*ABOUT THIS TASK*.
The string "replace" appears in some lines of the entries that follow; copy each such line.

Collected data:

>>>>>

Lemma cadd_ok x y : in_range T x -> in_range T y -> in_range (promote T) (x + y) -> cadd T T x y = Ok (x + y).
Proof.
  intros Hx Hy Hr. unfold cadd. rewrite common_same, !conv_id by (by apply range_promote). by apply result_in_ok.
Qed.
Lemma csub_ok x y : in_range T x -> in_range T y -> in_range (promote T) (x - y) -> csub T T x y = Ok (x - y).
Proof.
  intros Hx Hy Hr. unfold csub. rewrite common_same, !conv_id by (by apply range_promote). by apply result_in_ok.
Qed.
Lemma cmul_ok x y : in_range T x -> in_range T y -> in_range (promote T) (x * y) -> cmul T T x y = Ok (x * y).
Proof.
  intros Hx Hy Hr. unfold cmul. rewrite common_same, !conv_id by (by apply range_promote). by apply result_in_ok.
Qed.
Lemma cdiv_ok x y : in_range T x -> in_range T y -> y <> 0 -> in_range (promote T) (Z.quot x y) ->
  cdiv T T x y = Ok (Z.quot x y).
Proof.
  intros Hx Hy H0 Hr. unfold cdiv. rewrite common_same, !conv_id by (by apply range_promote).
  rewrite (proj2 (Z.eqb_neq _ _)) by done. by apply result_in_ok.
Qed.
Lemma crem_ok x y : in_range T x -> in_range T y -> y <> 0 -> in_range (promote T) (Z.quot x y) ->
  in_range (promote T) (Z.rem x y) -> crem T T x y = Ok (Z.rem x y).
Proof.
  intros Hx Hy H0 Hq Hr. unfold crem. rewrite cdiv_ok, bind_Ok by done.
  rewrite common_same, !conv_id by (by apply range_promote). by apply result_in_ok.
Qed.

Lemma clt_wide x y : in_range (promote T) x -> in_range T y -> clt (promote T) x T y = (x <? y).
Proof. intros Hx Hy. apply clt_fits; destruct common_promote as (-> & _); [done|by apply range_promote]. Qed.
Lemma wide_clt x y : in_range T x -> in_range (promote T) y -> clt T x (promote T) y = (x <? y).
Proof. intros Hx Hy. apply clt_fits; destruct common_promote as (_ & -> & _); [by apply range_promote|done]. Qed.
Lemma cle_same x y : in_range T x -> in_range T y -> cle T x T y = (x <=? y).
Proof. intros Hx Hy. unfold cle. rewrite common_same, !conv_id by (by apply range_promote). done. Qed.
Lemma ceq_same x y : in_range T x -> in_range T y -> ceq T x T y = (x =? y).
Proof. intros Hx Hy. unfold ceq. rewrite common_same, !conv_id by (by apply range_promote). done. Qed.
Lemma one_cle y : in_range T y -> cle int_ 1 T y = (1 <=? y).
Proof. intros Hy. apply cle_fits; revert Hy; ity_cases T; eval_common; intros; bounds. Qed.
Lemma cle_minus_one y : is_signed T = true -> in_range T y -> cle T y int_ (-1) = (y <=? -1).
Proof. intros Hs Hy. apply cle_fits; revert Hy Hs; ity_cases T; intros ? ?; try discriminate; eval_common; bounds. Qed.
Lemma ceq_minus_one y : is_signed T = true -> in_range (promote T) y ->
  ceq T y int_ (-1) = (y =? -1) /\ ceq (promote T) y int_ (-1) = (y =? -1).
Proof.
  intros Hs Hy. unfold ceq. split; rewrite !conv_id; try done; revert Hy Hs; ity_cases T; intros ? ?; try discriminate;
    eval_common; bounds.
Qed.
Lemma wide_zero y : in_range (promote T) y -> clt (promote T) y int_ 0 = (y <? 0).
Proof. apply clt_zero. Qed.
Lemma csub_zero y : in_range T y -> in_range (promote T) (- y) -> csub int_ T 0 y = Ok (- y).
Proof.
  intros Hy Hr. unfold csub. assert (common int_ T = promote T) as -> by (by ity_cases T).
  rewrite !conv_id by (apply zero_range || by apply range_promote). rewrite result_in_ok; [f_equal; lia|].
  replace (0 - y) with (- y) by lia. done.
Qed.
End arith.

(** ** The operations *)

(** A value that is known to be in range, in its type or promoted. *)
Ltac rng := first [assumption | apply zero_range | apply range_promote; first [assumption | apply zero_range]].

Section saturated.
Context (T : ity) `{BuildMode}.
Implicit Types (s : Saturated) (r : Z).

(** [r], clipped, with the status it causes. *)
Definition saturate s r : Saturated :=
  if tmax T <? r then overflow T s else if r <? tmin T then underflow T s else set_value s r.

Lemma assert_holds b : b = true -> assert_ b = Ok tt.
Proof. intros ->. unfold assert_, DCHECK. by rewrite orb_true_r. Qed.

Lemma range_iff r : in_range T r <-> tmin T <= r <= tmax T.
Proof. done. Qed.

Lemma saturate_fits s r : in_range T r -> saturate s r = set_value s r.
Proof.
  intros Hr. unfold saturate, in_range in *. rewrite (proj2 (Z.ltb_ge _ _)), (proj2 (Z.ltb_ge r _)) by lia. done.
Qed.
Lemma saturate_over s r : tmax T < r -> saturate s r = overflow T s.
Proof. intros Hr. unfold saturate. by rewrite (proj2 (Z.ltb_lt _ _)). Qed.
Lemma saturate_under s r : r < tmin T -> saturate s r = underflow T s.
Proof.
  intros Hr. pose proof (tmin_tmax T). unfold saturate. rewrite (proj2 (Z.ltb_ge _ _)), (proj2 (Z.ltb_lt r _)) by lia. done.
Qed.

Lemma max_range : in_range T (tmax T).
Proof. pose proof (tmin_tmax T). unfold in_range. lia. Qed.
Lemma min_range : in_range T (tmin T).
Proof. pose proof (tmin_tmax T). unfold in_range. lia. Qed.

Lemma Saturated_Add_spec s t2 : IsValid s = true -> in_range T (t_ s) -> in_range T t2 ->
  Add T s t2 = Ok (saturate s (t_ s + t2)).
Proof.
  intros Hv Ht H2. pose proof (tmin_tmax T) as HT. unfold Add, Max, Min. rewrite Hv, zero_clt, clt_zero by done. cbn [negb].
  pose proof max_range. pose proof min_range. unfold and_then.
  assert (in_range T (t_ s + t2) -> (r ← cadd T T (t_ s) t2; Ok (set_value s (conv T r))) = Ok (saturate s (t_ s + t2))) as Hfit.
  { intros Hr. rewrite cadd_ok, bind_Ok, conv_id, saturate_fits by rng. done. }
  destruct (Z.ltb_spec 0 t2) as [Hpos|Hpos].
  - assert (in_range T (tmax T - t2)) as Hd by (unfold in_range in *; lia).
    rewrite (csub_ok T (tmax T) t2), bind_Ok, clt_wide by rng. rewrite bind_Ok. destruct (Z.ltb_spec (tmax T - t2) (t_ s)).
    + by rewrite saturate_over by lia.
    + rewrite (proj2 (Z.ltb_ge t2 0)) by lia. rewrite bind_Ok. apply Hfit. unfold in_range in *. lia.
  - rewrite bind_Ok. destruct (Z.ltb_spec t2 0) as [Hneg|Hz].
    + assert (in_range T (tmin T - t2)) as Hd by (unfold in_range in *; lia).
      rewrite (csub_ok T (tmin T) t2), bind_Ok, wide_clt, bind_Ok by rng. destruct (Z.ltb_spec (t_ s) (tmin T - t2)).
      * by rewrite saturate_under by lia.
      * apply Hfit. unfold in_range in *. lia.
    + rewrite bind_Ok. apply Hfit. unfold in_range in *. lia.
Qed.

Lemma Saturated_Sub_spec s t2 : IsValid s = true -> in_range T (t_ s) -> in_range T t2 ->
  Sub T s t2 = Ok (saturate s (t_ s - t2)).
Proof.
  intros Hv Ht H2. pose proof (tmin_tmax T) as HT. unfold Sub, Max, Min. rewrite Hv, zero_clt, clt_zero by done. cbn [negb].
  pose proof max_range. pose proof min_range. unfold and_then.
  assert (in_range T (t_ s - t2) -> (r ← csub T T (t_ s) t2; Ok (set_value s (conv T r))) = Ok (saturate s (t_ s - t2))) as Hfit.
  { intros Hr. rewrite csub_ok, bind_Ok, conv_id, saturate_fits by rng. done. }
  destruct (Z.ltb_spec t2 0) as [Hneg|Hneg].
  - assert (in_range T (tmax T + t2)) as Hd by (unfold in_range in *; lia).
    rewrite (cadd_ok T (tmax T) t2), bind_Ok, clt_wide by rng. rewrite bind_Ok. destruct (Z.ltb_spec (tmax T + t2) (t_ s)).
    + by rewrite saturate_over by lia.
    + rewrite (proj2 (Z.ltb_ge 0 t2)) by lia. rewrite bind_Ok. apply Hfit. unfold in_range in *. lia.
  - rewrite bind_Ok. destruct (Z.ltb_spec 0 t2) as [Hpos|Hz].
    + assert (in_range T (tmin T + t2)) as Hd by (unfold in_range in *; lia).
      rewrite (cadd_ok T (tmin T) t2), bind_Ok, wide_clt, bind_Ok by rng. destruct (Z.ltb_spec (t_ s) (tmin T + t2)).
      * by rewrite saturate_under by lia.
      * apply Hfit. unfold in_range in *. lia.
    + rewrite bind_Ok. apply Hfit. unfold in_range in *. lia.
Qed.

(** ** Multiplication *)

Lemma quot_pos a b : 0 <= a -> 0 < b -> Z.quot a b = a / b /\ 0 <= a / b <= a.
Proof.
  intros Ha Hb. split; [apply Z.quot_div_nonneg; lia|]. split; [apply Z.div_pos; lia|]. apply Z.div_le_upper_bound; nia.
Qed.

Lemma Mul_positive_spec s t t2 : in_range T t -> in_range T t2 -> 0 < t -> 0 < t2 ->
  Mul_positive T s t t2 = Ok (saturate s (t * t2)).
Proof.
  intros Ht H2 Hp Hp2. unfold Mul_positive, Max. rewrite !zero_clt by done.
  rewrite !(proj2 (Z.ltb_lt 0 _)) by done. cbn [andb]. rewrite !assert_holds, !bind_Ok by (rewrite one_cle by done; apply Z.leb_le; lia).
  pose proof max_range as Hm. pose proof (tmin_tmax T). destruct (quot_pos (tmax T) t2 ltac:(lia) Hp2) as [Eq Hq].
  assert (in_range T (tmax T / t2)) as Hqr by (unfold in_range in *; lia).
  rewrite cdiv_ok, bind_Ok, Eq, clt_wide by (rewrite ?Eq; rng || lia).
  pose proof (Z.mul_div_le (tmax T) t2 Hp2). pose proof (Z.mul_succ_div_gt (tmax T) t2 Hp2).
  destruct (Z.ltb_spec (tmax T / t2) t) as [Hlt|Hge].
  - rewrite saturate_over; [done|]. nia.
  - assert (in_range T (t * t2)) as Hr by (unfold in_range in *; nia).
    rewrite cmul_ok, bind_Ok, conv_id, saturate_fits by rng. done.
Qed.

Lemma min_quot t2 : is_signed T = true -> 0 < t2 ->
  tmin T <= Z.quot (tmin T) t2 <= 0 /\ t2 * Z.quot (tmin T) t2 >= tmin T /\ t2 * (Z.quot (tmin T) t2 - 1) < tmin T /\
  tmin T <= Z.rem (tmin T) t2 <= 0.
Proof.
  intros Hs H2. pose proof (tmin_tmax T) as HT.
  replace (tmin T) with (- (- tmin T)) by lia. rewrite Z.quot_opp_l, Z.rem_opp_l by lia.
  pose proof (Z.rem_bound_pos (- tmin T) t2 ltac:(lia) H2). pose proof (Z.quot_rem' (- tmin T) t2).
  pose proof (Z.quot_pos (- tmin T) t2 ltac:(lia) H2). nia.
Qed.

Lemma Mul_negative_spec s t t2 : in_range T t -> in_range T t2 -> t < 0 -> 0 < t2 ->
  Mul_negative T s t t2 = Ok (saturate s (t * t2)).
Proof.
  intros Ht H2 Hn Hp. pose proof (signed_min _ _ Ht Hn) as Hs. unfold Mul_negative, Min.
  rewrite !assert_holds, !bind_Ok by (rewrite ?cle_minus_one, ?one_cle by done; apply Z.leb_le; lia).
  destruct (min_quot t2 Hs Hp) as (Hq & Hq1 & Hq2 & Hr). pose proof (tmin_tmax T) as HT. pose proof min_range.
  set (q := Z.quot (tmin T) t2) in *. set (r := Z.rem (tmin T) t2) in *.
  assert (in_range T q) as Hqr by (unfold in_range; lia). assert (in_range T r) as Hrr by (unfold in_range in *; lia).
  rewrite cdiv_ok, bind_Ok by (rng || lia).
  rewrite crem_ok, bind_Ok by (rng || lia). fold q r.
  rewrite !(conv_id T) by done. rewrite zero_clt, (proj2 (Z.ltb_ge 0 r)) by (done || lia). rewrite bind_Ok.
  rewrite clt_same by done. destruct (Z.ltb_spec t q) as [Hlt|Hge].
  - rewrite saturate_under; [done|]. nia.
  - assert (in_range T (t * t2)) as Hm by (unfold in_range in *; nia).
    rewrite cmul_ok, bind_Ok, conv_id, saturate_fits by rng. done.
Qed.

Lemma Mul_mixed_spec s t t2 : in_range T t -> in_range T t2 -> t <> 0 -> t2 <> 0 -> (t < 0 <-> 0 < t2) ->
  Mul_mixed T s t t2 = Ok (saturate s (t * t2)).
Proof.
  intros Ht H2 H0 H02 Hsign. unfold Mul_mixed. rewrite !zero_clt, !clt_zero by done.
  destruct (Z.ltb_spec 0 t) as [Hp|Hp]; destruct (Z.ltb_spec t2 0) as [Hn2|Hn2]; cbn [andb]; try lia.
  - pose proof (signed_min _ _ H2 Hn2).
    rewrite !assert_holds, !bind_Ok by (rewrite ?cle_minus_one, ?one_cle by done; apply Z.leb_le; lia).
    rewrite Mul_negative_spec by done. by rewrite Z.mul_comm.
  - rewrite !(proj2 (Z.ltb_lt _ _)) by lia. cbn [andb]. apply Mul_negative_spec; (done || lia).
Qed.

Lemma Mul_positive_mixed s t t2 : in_range T t -> in_range T t2 -> t <> 0 -> t2 <> 0 -> (0 < t \/ 0 < t2) ->
  Mul_positive T s t t2 = Ok (saturate s (t * t2)).
Proof.
  intros Ht H2 H0 H02 Hor. destruct (decide (0 < t /\ 0 < t2)) as [[Hp Hp2]|Hmix]; [by apply Mul_positive_spec|].
  unfold Mul_positive. rewrite !zero_clt by done.
  destruct (Z.ltb_spec 0 t), (Z.ltb_spec 0 t2); cbn [andb]; try lia; apply Mul_mixed_spec; (done || lia).
Qed.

<<<<<

*TASK RESULT*.
  replace (0 - y) with (- y) by lia. done.
  replace (tmin T) with (- (- tmin T)) by lia. rewrite Z.quot_opp_l, Z.rem_opp_l by lia.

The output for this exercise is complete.